Li Xiaolin, president of the Chinese People's Association for Friendship with Foreign Countries, speaks about US-China people-to-people diplomacy at Gallaudet University in Washington on April 23. Allan Fong / For China Daily

Li Xiaolin has had a front seat to the dramatically expanding cultural dialogue between China and the US, going back to the 1970s.

"At that time, because of the impressions left by movies, periodicals and reports on the Korean and Vietnam wars, the American people were villainized in my mind," said Li, president of the Chinese People's Association for Friendship with Foreign Countries (CPAFFC).

"The images that I saw in movies at the time were of American soldiers with an olive branch of democracy and freedom in one hand, and talons of bombers of war in the other," she said.

Li spoke at the 22nd Washington seminar on US-China Relations, hosted by the US-China Peoples Friendship Association (USCPFA) at Gallaudet University in Washington on April 22.
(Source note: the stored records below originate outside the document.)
(** ** [middleware/rate-limit.go] *)

(** The common body of [redisRateLimiter] and [userRedisRateLimiter]. *)
Definition userRedisRateLimiter (maxRequestNum duration : Z) (key : string) : prog RL verdict :=
  let push := (let* t := now_ in discard (on_redis (LPush key (Format t)))) in
  let expire := discard (on_redis (Expire key (RateLimitKeyExpirationDuration cfg))) in
  let* listLength := pattempt (on_redis (LLen key)) in
  match listLength with
  | Err _ => pret (Abort StatusInternalServerError)
  | Ok listLength =>
      if listLength <? maxRequestNum then
        do* push in do* expire in pret Next
      else
        let* oldTimeStr := pattempt (on_redis (LIndex_last key)) in
        match Parse (match oldTimeStr with Ok s => s | Err _ => "" end) with
        | None => pret (Abort StatusInternalServerError)
        | Some oldTime =>
            let* t := now_ in
            match Parse (Format t) with
            | None => pret (Abort StatusInternalServerError)
            | Some nowTime =>
                if Z.quot (nowTime - oldTime) 1000 <? duration then
                  do* expire in pret (Abort StatusTooManyRequests)
                else
                  do* push in
                  do* discard (on_redis (LTrim0 key (maxRequestNum - 1))) in
                  do* expire in pret Next
            end
        end
  end.

Definition redisRateLimiter (maxRequestNum duration : Z) (mark : string) : prog RL verdict :=
  userRedisRateLimiter maxRequestNum duration ("rateLimit:" +:+ mark +:+ ClientIP c).

(** [inMemoryRateLimiter.Request], its answer as a verdict. *)
Definition memory_request (key : string) (maxRequestNum duration : Z) : prog RL verdict :=
  let* t := now_ in
  let* ok := on_memory (Request key maxRequestNum duration (t / 1000)) in
  pret (if ok : bool then Next else Abort StatusTooManyRequests).

Definition memoryRateLimiter (maxRequestNum duration : Z) (mark : string) : prog RL verdict :=
  memory_request (mark +:+ ClientIP c) maxRequestNum duration.

Definition rateLimitFactory (maxRequestNum duration : Z) (mark : string) : prog RL verdict :=
  if RedisEnabled cfg then redisRateLimiter maxRequestNum duration mark
  else memoryRateLimiter maxRequestNum duration mark.

Definition defNext : prog RL verdict := pret Next.

Definition GlobalWebRateLimit : prog RL verdict :=
  if GlobalWebRateLimitEnable cfg
  then rateLimitFactory (GlobalWebRateLimitNum cfg) (GlobalWebRateLimitDuration cfg) "GW"
  else defNext.

Definition GlobalAPIRateLimit : prog RL verdict :=
  if GlobalApiRateLimitEnable cfg
  then rateLimitFactory (GlobalApiRateLimitNum cfg) (GlobalApiRateLimitDuration cfg) "GA"
  else defNext.

Definition CriticalRateLimit : prog RL verdict :=
  if CriticalRateLimitEnable cfg
  then rateLimitFactory (CriticalRateLimitNum cfg) (CriticalRateLimitDuration cfg) "CT"
  else defNext.

Definition DownloadRateLimit : prog RL verdict :=
  rateLimitFactory (DownloadRateLimitNum cfg) (DownloadRateLimitDuration cfg) "DW".

Definition UploadRateLimit : prog RL verdict :=
  rateLimitFactory (UploadRateLimitNum cfg) (UploadRateLimitDuration cfg) "UP".

Definition userRateLimitFactory (maxRequestNum duration : Z) (mark : string) : prog RL verdict :=
  if user_id c =? 0 then pret (Abort StatusUnauthorized)
  else if RedisEnabled cfg then
    userRedisRateLimiter maxRequestNum duration
      ("rateLimit:" +:+ mark +:+ ":user:" +:+ pretty (user_id c))
  else memory_request (mark +:+ ":user:" +:+ pretty (user_id c)) maxRequestNum duration.

Definition SearchRateLimit : prog RL verdict :=
  if negb (SearchRateLimitEnable cfg) then defNext
  else userRateLimitFactory (SearchRateLimitNum cfg) (SearchRateLimitDuration cfg) "SR".

(** ** The token bucket ([common/limiter]) *)

Record BucketConfig : Type := mkBucketConfig { Capacity : Z; Rate : Z; Requested : Z }.

Definition Option_ : Type := BucketConfig -> BucketConfig.
Definition WithCapacity (n : Z) : Option_ := λ k, mkBucketConfig n (Rate k) (Requested k).
Definition WithRate (n : Z) : Option_ := λ k, mkBucketConfig (Capacity k) n (Requested k).
Definition WithRequested (n : Z) : Option_ := λ k, mkBucketConfig (Capacity k) (Rate k) n.

Definition Allow (key : string) (opts : list Option_) : prog RL bool :=
  let config := foldl (λ k (opt : Option_), opt k) (mkBucketConfig 10 1 1) opts in
  let* r := pattempt (on_redis (rate_limit_lua key (Requested config) (Rate config) (Capacity config))) in
  match r with
  | Err e => pfail (EWrap "rate limit failed: " e)
  | Ok n => pret (n =? 1)
  end.

(** ** [middleware/model-rate-limit.go] *)

Definition ModelRequestRateLimitCountMark : string := "MRRL".
Definition ModelRequestRateLimitSuccessCountMark : string := "MRRLS".

Definition Minute : Z := 60 * 1000000000.
Definition model_expiration : Z := wrap64 (ModelRequestRateLimitDurationMinutes cfg * Minute).

(** The text of a time [Parse] rejects. *)
Definition parse_error (s : string) : error := EText ("parsing time " +:+ s).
She recalled her impression of 41 years ago, a stage in China-US relations when the countries' cultures were practically unknown to each other, with the exception of what movies and news stories told Chinese citizens of the Korean and Vietnam wars.

However, Li's view of Americans changed following her first encounter with them. Li started a career at the CPAFFC in 1975, three years after US president Richard Nixon's historic summit in China. The first delegation she welcomed to China was a group of American activists organized by USCPFA.

"After face-to-face interactions with my American friends, as it turned out, Americans were very kind, civilized and well-educated people," Li said.

These days, visits are much more frequent between the two countries. As Li pointed out, "Every 24 minutes, there is a flight taking off between our two countries. Each day, more than 10,000 people are traveling across the Pacific Ocean between our two great nations."

Cities in both countries have made efforts to unite. There are 45 pairs of sister states and 209 sister cities between China and the US.

Li believes that subnational-level exchanges can strengthen the countries' overall relationship.

"I think people-to-people diplomacy is the foundation of our operations, especially CPIFFC's long-term cooperation with USCPFA," she said. "State-to-state relations rely on people-to-people interactions between the two countries."

Allan Fong in Washington contributed to this story.